*** Data for analysis Section Begins ***

(* ===== verification/BookRanges.v ===== *)
(** * What the id ranges of a book's rows say

    Each published row carries the range of update ids it covers since the row
    before it. This file keeps, for one symbol, the fact that lets a consumer
    see every hole: from a row marked valid to the next one no update id is
    skipped. Nothing is asked of the exchange but that a futures event does not
    end before it starts ([ordered]). *)

From S2P Require Import Prelude Double Cxx MarketConfig BookSide OrderBook OrderBookSpec BookProps.

Open Scope Z_scope.
Local Open Scope rec_scope.

(** Between two rows marked valid no update id is missing: the second is not
    beyond the first, or its range starts no later than right after it. *)
Definition no_hole (sync : DepthSync) (q1 q2 : BookQuote) : Prop :=
  q_isValid q1 = true -> q_isValid q2 = true ->
  q_exchUpdateId q2 <= q_exchUpdateId q1 \/
  match sync with
  | Spot => q_exchFirstUpdateId q2 <= q_exchUpdateId q1 + 1
  | Futures => q_exchPrevUpdateId q2 <= q_exchUpdateId q1
  end.

Definition ordered (sync : DepthSync) (d : BufferedDelta) : Prop :=
  sync = Futures -> prevFinalUpdateId d <= finalUpdateId d.

(** What the publisher remembers of a symbol. *)
Definition seen (v : View) : BookQuote * bool := (lastPublished (sb v), hasPublished (sb v)).

Lemma seen_valid v v' : seen v' = seen v -> lastPublishedValid v' = lastPublishedValid v.
Proof. unfold lastPublishedValid. by intros [= -> ->]. Qed.

Lemma seen_last v v' : seen v' = seen v -> lastPublished (sb v') = lastPublished (sb v).
Proof. intros E. exact (f_equal fst E). Qed.

Section ranges.
Context (cfg : BookConfig).
Local Abbreviation sync := (bc_sync cfg).

(** The book is live, and the range it would publish next joins a row that ended at [L]. *)
Definition joins (L : Z) (v : View) : Prop :=
  state (sb v) = VALID /\
  if rangeClosed (sb v) then lastId (seq (sb v)) <= L
  else match sync with Spot => rangeFirstU (sb v) <= L + 1 | Futures => rangePrevU (sb v) <= L end.

Record chain_weak (v : View) : Prop := {
  ch_bridge : state (sb v) = VALID -> needBridge (seq (sb v)) = false;
  ch_refresh : refreshPending_ (sb v) = true ->
    pending (shadow (sb v)) = false /\ state (sb v) <> INIT /\ state (sb v) <> SYNCING;
  ch_buffer : refreshPending_ (sb v) = true -> state (sb v) = VALID ->
    Forall (fun d => finalUpdateId d <= lastId (seq (sb v))) (deltaBuffer (sb v))
}.

(** A symbol whose last row is marked valid can only go on from there. *)
Record chain_ok (v : View) : Prop := {
  ch_weak : chain_weak v;
  ch_joins : lastPublishedValid v = true -> joins (q_exchUpdateId (lastPublished (sb v))) v
}.

Lemma chain_state v : chain_ok v -> lastPublishedValid v = true -> state (sb v) = VALID.
Proof. intros [_ Hj] Hp. by destruct (Hj Hp). Qed.

(** ** Events *)

Lemma bufferDelta_ranges d v :
  let v' := snd (bufferDelta d v) in
  seen v' = seen v /\ rangeClosed (sb v') = rangeClosed (sb v) /\
  rangeFirstU (sb v') = rangeFirstU (sb v) /\ rangePrevU (sb v') = rangePrevU (sb v) /\
  shadow (sb v') = shadow (sb v).
Proof. unfold bufferDelta, seen. fields. by case_match. Qed.

Lemma bufferDelta_Forall (P : BufferedDelta -> Prop) d v :
  Forall P (deltaBuffer (sb v)) -> P d -> Forall P (deltaBuffer (sb (snd (bufferDelta d v)))).
Proof.
  intros Hb Hd. rewrite bufferDelta_length.
  assert (Forall P (deltaBuffer (sb v) ++ [d])) as Ha by (apply Forall_app; by repeat constructor).
  case_match; [|done]. destruct (deltaBuffer (sb v) ++ [d]); [done|]. by inversion Ha.
Qed.

(** The live book has taken event [d], or dropped it as one it has; what is left
    concerns the refresh. *)
Lemma after_event_chain d v :
  chain_ok v -> finalUpdateId d <= lastId (seq (sb v)) ->
  (state (sb v) = SYNCING -> lastPublishedValid v = false) ->
  state (sb v) = SYNCING \/ state (sb v) = VALID ->
  seen (after_event cfg d v) = seen v /\ chain_ok (after_event cfg d v).
Proof.
  intros Hc Hd Hsy Hst. pose proof Hc as [[Hb Hr Hbuf] Hj]. unfold after_event.
  destruct (refreshPending_ (sb v)) eqn:Er.
  - destruct (Hr eq_refl) as (Hp & Hi & Hs). cbv zeta.
    destruct (bufferDelta_ranges d v) as (Eseen & E1 & E2 & E3 & E4).
    destruct (bufferDelta_fields d v) as (F1 & F2 & F3 & _ & F5). rewrite F2, Hp.
    split; [done|]. constructor; [constructor; rewrite ?F1, ?F2, ?F3, ?F5|]; try done.
    + intros _ Hv. apply bufferDelta_Forall; auto.
    + rewrite (seen_valid _ _ Eseen). unfold joins. by rewrite E1, E2, E3, F1, F5, (seen_last _ _ Eseen).
  - cbv zeta. destruct (pending (shadow (sb v))) eqn:Ep; [|done].
    unfold shadowEvent. destruct (checkSequence cfg (sh_seq (shadow (sb v))) d) as [vd s'] eqn:Ec. destruct vd.
    1, 3: split; [done|]; constructor; [constructor; fields; congruence || done|]; exact Hj.
    split; [done|]. assert (needBridge s' = false) as Hn.
    { revert Ec. unfold checkSequence. destruct (bc_sync cfg), (needBridge (sh_seq (shadow (sb v)))) eqn:En;
        repeat case_match; intros [= <-]; done. }
    constructor; [constructor; fields; congruence|]. intros Hpv. destruct (Hj Hpv) as [Hv Hrange].
    split; [done|]. fields. destruct (rangeClosed (sb v)); [lia|done].
Qed.

Lemma applyEvent_seen d v : seen (applyEvent cfg d v) = seen v.
Proof.
  unfold applyEvent, seen. generalize (applyLevels cfg (bids d) (asks d) (book (sb v))). intros b. fields.
  by repeat case_match.
Qed.

Lemma checkSequence_taken s d s' :
  checkSequence cfg s d = (APPLY, s') ->
  needBridge s' = false /\
  (needBridge s = false -> match sync with
     | Spot => firstUpdateId d <= lastId s + 1 /\ lastId s <= finalUpdateId d
     | Futures => prevFinalUpdateId d = lastId s end).
Proof.
  unfold checkSequence. destruct (bc_sync cfg), (needBridge s) eqn:En; repeat case_match; intros [= <-];
    bools; (split; [done|]); intros ?; try done; try lia.
Qed.

Lemma shadowEvent_chain d v :
  state (sb v) = SYNCING -> refreshPending_ (sb v) = false -> lastPublishedValid v = false ->
  seen (shadowEvent cfg d v) = seen v /\ chain_ok (shadowEvent cfg d v).
Proof.
  intros Hs Er Hp.
  assert (seen (shadowEvent cfg d v) = seen v /\ state (sb (shadowEvent cfg d v)) = state (sb v) /\
    refreshPending_ (sb (shadowEvent cfg d v)) = refreshPending_ (sb v)) as (Eseen & Es & Erp).
  { unfold shadowEvent. by destruct (checkSequence cfg (sh_seq (shadow (sb v))) d) as [[] ?]. }
  split; [done|]. constructor; [constructor; rewrite ?Es, ?Erp, ?Er, ?Hs; done|by rewrite (seen_valid _ _ Eseen), Hp].
Qed.

Lemma applyDelta_chain d v :
  chain_ok v -> (refreshPending_ (sb v) = true -> ordered sync d) ->
  let '(ok, v') := applyDelta cfg d v in
  seen v' = seen v /\ chain_weak v' /\ (ok = true -> chain_ok v').
Proof.
  intros Hc Ho. destruct (decide (state (sb v) = SYNCING \/ state (sb v) = VALID)) as [Hst|Hst].
  2: { unfold applyDelta. destruct (state (sb v)) eqn:Es; try tauto; split; try done; by destruct Hc. }
  rewrite applyDelta_eq by done. pose proof Hc as [[Hb Hr Hbuf] Hj].
  assert (state (sb v) = SYNCING -> lastPublishedValid v = false) as Hsy.
  { intros Hs. destruct (lastPublishedValid v) eqn:E; [|done]. apply chain_state in E; [|done]. congruence. }
  destruct (checkSequence cfg (seq (sb v)) d) as [vd s'] eqn:Ec.
  destruct (checkSequence_seq _ _ _ _ _ Ec) as (El & _ & Esame). destruct vd; cbv zeta.
  - rewrite (Esame ltac:(done)), view_seq_same in *. destruct (decide (state (sb v) = VALID)) as [Hv|Hv].
    + assert (finalUpdateId d <= lastId (seq (sb v))) as Hd.
      { revert Ec. unfold checkSequence. rewrite (Hb Hv). destruct (bc_sync cfg); repeat case_match; try done.
        bools. lia. }
      destruct (after_event_chain d v Hc Hd Hsy Hst) as [? ?]. split; [done|]. by split; [by apply ch_weak|].
    + assert (refreshPending_ (sb v) = false) as Er.
      { destruct (refreshPending_ (sb v)); [|done]. destruct (Hr eq_refl) as (_ & _ & ?). tauto. }
      assert (state (sb v) = SYNCING) as Hs by tauto. specialize (Hsy Hs).
      unfold after_event. rewrite Er. cbv zeta.
      destruct (pending (shadow (sb v))) eqn:Ep; [|split; [done|]; by split; [by apply ch_weak|]].
      destruct (shadowEvent_chain d v Hs Er Hsy) as [? ?]. split; [done|]. by split; [by apply ch_weak|].
  - destruct (checkSequence_taken _ _ _ Ec) as [Hn Hcov].
    set (v1 := v <|. seq := s' |>).
    destruct (applyEvent_fields cfg d v1) as (_ & E2 & E3 & E4 & E5 & E6).
    destruct (applyEvent_range cfg d v1) as (R1 & R2 & R3).
    assert (seen (applyEvent cfg d v1) = seen v) as Eseen by apply (applyEvent_seen d v1).
    assert (chain_ok (applyEvent cfg d v1)) as H1.
    { constructor; [constructor; rewrite ?E2, ?E3, ?E4, ?E5, ?E6|]; try done.
      - intros Hrp. destruct (Hr Hrp) as (? & _). done.
      - intros Hrp _. destruct (Hr Hrp) as (_ & Hni & Hns). assert (state (sb v) = VALID) as Hv by tauto.
        eapply Forall_impl; [by apply Hbuf|]. intros x Hx. specialize (Hcov (Hb Hv)). specialize (Ho Hrp).
        cbn in Hx |- *. unfold ordered in Ho. destruct (bc_sync cfg); [lia|]. specialize (Ho eq_refl). lia.
      - rewrite (seen_valid _ _ Eseen). intros Hpv. destruct (Hj Hpv) as [Hv Hrange]. specialize (Hcov (Hb Hv)).
        split; [done|]. rewrite R1, R2, R3, (seen_last _ _ Eseen). unfold v1. fields.
        destruct (rangeClosed (sb v)); [|done]. destruct (bc_sync cfg); lia. }
    destruct (after_event_chain d (applyEvent cfg d v1)) as [E' H'];
      [done|rewrite E2; done|rewrite E3; done|by right|].
    split; [congruence|]. by split; [by apply ch_weak|].
  - split; [done|]. split; [|done]. constructor; unfold invalidate; fields; try done.
    intros Hrp. by destruct (Hr Hrp) as (? & _).
Qed.

Lemma replay_chain_ok buf v :
  chain_ok v -> refreshPending_ (sb v) = false -> lastPublishedValid v = false ->
  seen (snd (replay cfg buf v)) = seen v /\ chain_ok (snd (replay cfg buf v)).
Proof.
  revert v. induction buf as [|d buf IH]; intros v Hc Hr Hp; cbn [replay]; [done|].
  pose proof (applyDelta_chain d v Hc) as Hd. rewrite Hr in Hd. specialize (Hd ltac:(done)).
  destruct (applyDelta_buffer_untouched cfg d v Hr) as [_ Hr'].
  destruct (applyDelta cfg d v) as [ok v1]. cbn [snd] in *. destruct Hd as (Es & Hw & Hok).
  assert (lastPublishedValid v1 = false) as Hp1 by (by rewrite (seen_valid _ _ Es)).
  destruct ok; cbn [snd].
  - destruct (IH v1 (Hok eq_refl) Hr' Hp1) as [E ?]. split; [congruence|done].
  - split; [done|]. constructor; [done|congruence].
Qed.

(** ** Snapshots *)

Lemma replayShadow_le N buf b s ok b' s' :
  Forall (fun d => finalUpdateId d <= N) buf -> (needBridge s = false -> lastId s <= N) ->
  replayShadow cfg buf b s = (ok, (b', s')) -> needBridge s' = false -> lastId s' <= N.
Proof.
  intros Hbuf. revert b s. induction Hbuf as [|d buf Hd _ IH]; intros b s Hs; cbn [replayShadow]; [by intros [= <- <- <-]|].
  destruct (checkSequence cfg s d) as [vd s1] eqn:Ec.
  destruct (checkSequence_seq _ _ _ _ _ Ec) as (_ & _ & Esame). destruct vd.
  - rewrite (Esame ltac:(done)). by apply IH.
  - apply IH. by intros _.
  - rewrite (Esame ltac:(done)). by intros [= <- <- <-].
Qed.

Lemma onSnapshot_chain id bs asks v :
  chain_ok v -> seen (snd (onSnapshot cfg id bs asks v)) = seen v /\ chain_ok (snd (onSnapshot cfg id bs asks v)).
Proof.
  intros Hc. pose proof Hc as [[Hb Hr Hbuf] Hj]. unfold onSnapshot. fields.
  case_bool_decide as Hv; [destruct (refreshPending_ (sb v)) eqn:Er|]; cbn [andb].
  - unfold finishRefresh. fields. destruct (Hr eq_refl) as (Hp & _).
    destruct (replayShadow _ _ _ _) as [ok [b' s']] eqn:Es.
    assert (needBridge s' = false -> lastId s' <= lastId (seq (sb v))) as Hle
      by (eapply replayShadow_le; [by apply Hbuf| |exact Es]; done).
    clear Es.
    destruct ok; cbn [negb]; [destruct (needBridge s') eqn:En; cbn [andb]; [destruct (id =? _)|]|]; cbn [snd];
      (split; [done|]); (constructor; [constructor; fields; done|]); try exact Hj.
    intros Hpv. destruct (Hj Hpv) as [_ Hrange]. split; [done|]. fields. specialize (Hle eq_refl).
    destruct (rangeClosed (sb v)); [lia|done].
  - rewrite bool_decide_false by congruence. cbn [negb snd]. split; [done|].
    constructor; [constructor; fields; done|]. exact Hj.
  - case_bool_decide as Hi; cbn [negb snd].
    2: { split; [done|]. constructor; [constructor; fields; done|]. exact Hj. }
    assert (lastPublishedValid v = false) as Hp.
    { destruct (lastPublishedValid v) eqn:E; [|done]. by apply chain_state in E. }
    set (v0 := applySnapshot _ _ _ _ _).
    assert (chain_ok v0) as H0 by (by constructor; [|change (lastPublishedValid v0) with (lastPublishedValid v); congruence]).
    destruct (replay_chain_ok (deltaBuffer (sb v0)) v0 H0 eq_refl Hp) as [Es [[Hb' Hr' Hbuf'] Hj']].
    destruct (replay cfg (deltaBuffer (sb v0)) v0) as [ok v1]. cbn [snd] in *.
    destruct ok; cbn [negb snd]; (split; [exact Es|]);
      (constructor; [constructor; fields; try done; by constructor|exact Hj']).
Qed.

(** ** The other calls *)

Lemma beginRefresh_chain v : chain_ok v -> wantsRefresh cfg v = true -> chain_ok (beginRefresh v).
Proof.
  unfold wantsRefresh. intros [[] Hj] Hw. bools. destruct Hw as [[[Hs%bool_decide_eq_true _] Hp] _].
  constructor; [|exact Hj]. unfold beginRefresh. constructor; fields; try done. by rewrite Hs.
Qed.

Lemma cancelRefresh_chain v : chain_ok v -> chain_ok (cancelRefresh v).
Proof.
  intros Hc. unfold cancelRefresh. destruct (refreshPending_ (sb v)) eqn:Er; [|done]. cbn [negb].
  destruct Hc as [[] Hj]. constructor; [by constructor|exact Hj].
Qed.

Lemma reset_chain v : lastPublishedValid v = false -> chain_ok (reset v).
Proof.
  intros Hp. constructor; [by constructor|]. change (lastPublishedValid (reset v)) with (lastPublishedValid v). congruence.
Qed.

(** A quote of the book as it is now, as far as its range goes. *)
Definition current (q : BookQuote) (v : View) : Prop :=
  q_isValid q = true ->
  state (sb v) = VALID /\ q_exchUpdateId q = lastId (seq (sb v)) /\
  q_exchFirstUpdateId q = rangeFirstU (sb v) /\
  (sync = Futures -> q_exchPrevUpdateId q = rangePrevU (sb v)).

Lemma getQuote_current sym t n v : current (getQuote cfg sym t n v) v.
Proof.
  intros Hq. destruct (getQuote_valid _ _ _ _ _ Hq) as (Hst & Hd & Hid & _).
  split; [done|]. split; [done|]. unfold getQuote. rewrite Hst, Hd. cbn. by destruct (bc_sync cfg).
Qed.

Lemma recordPublish_chain now q v : chain_weak v -> current q v -> chain_ok (recordPublish now q v).
Proof.
  intros [] Hq. constructor; [by constructor|]. unfold recordPublish, lastPublishedValid. fields. cbn [andb].
  intros Hv. destruct (Hq Hv) as (Hst & Hid & _). split; [done|]. fields. lia.
Qed.

(** The row that joins the last one. *)
Lemma current_no_hole q v : chain_ok v -> hasPublished (sb v) = true -> current q v -> no_hole sync (lastPublished (sb v)) q.
Proof.
  intros [_ Hj] Hp Hq H1 H2. assert (lastPublishedValid v = true) as Hv by (unfold lastPublishedValid; by rewrite Hp, H1).
  destruct (Hj Hv) as [_ Hrange]. destruct (Hq H2) as (_ & -> & -> & Hprev).
  destruct (rangeClosed (sb v)); [by left|right]. destruct (bc_sync cfg); [done|]. by rewrite Hprev.
Qed.
End ranges.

*** Data for analysis Section Ends ***

[What the task requires] Return only the number of lines in the data that contain "starts".

[Result below] 2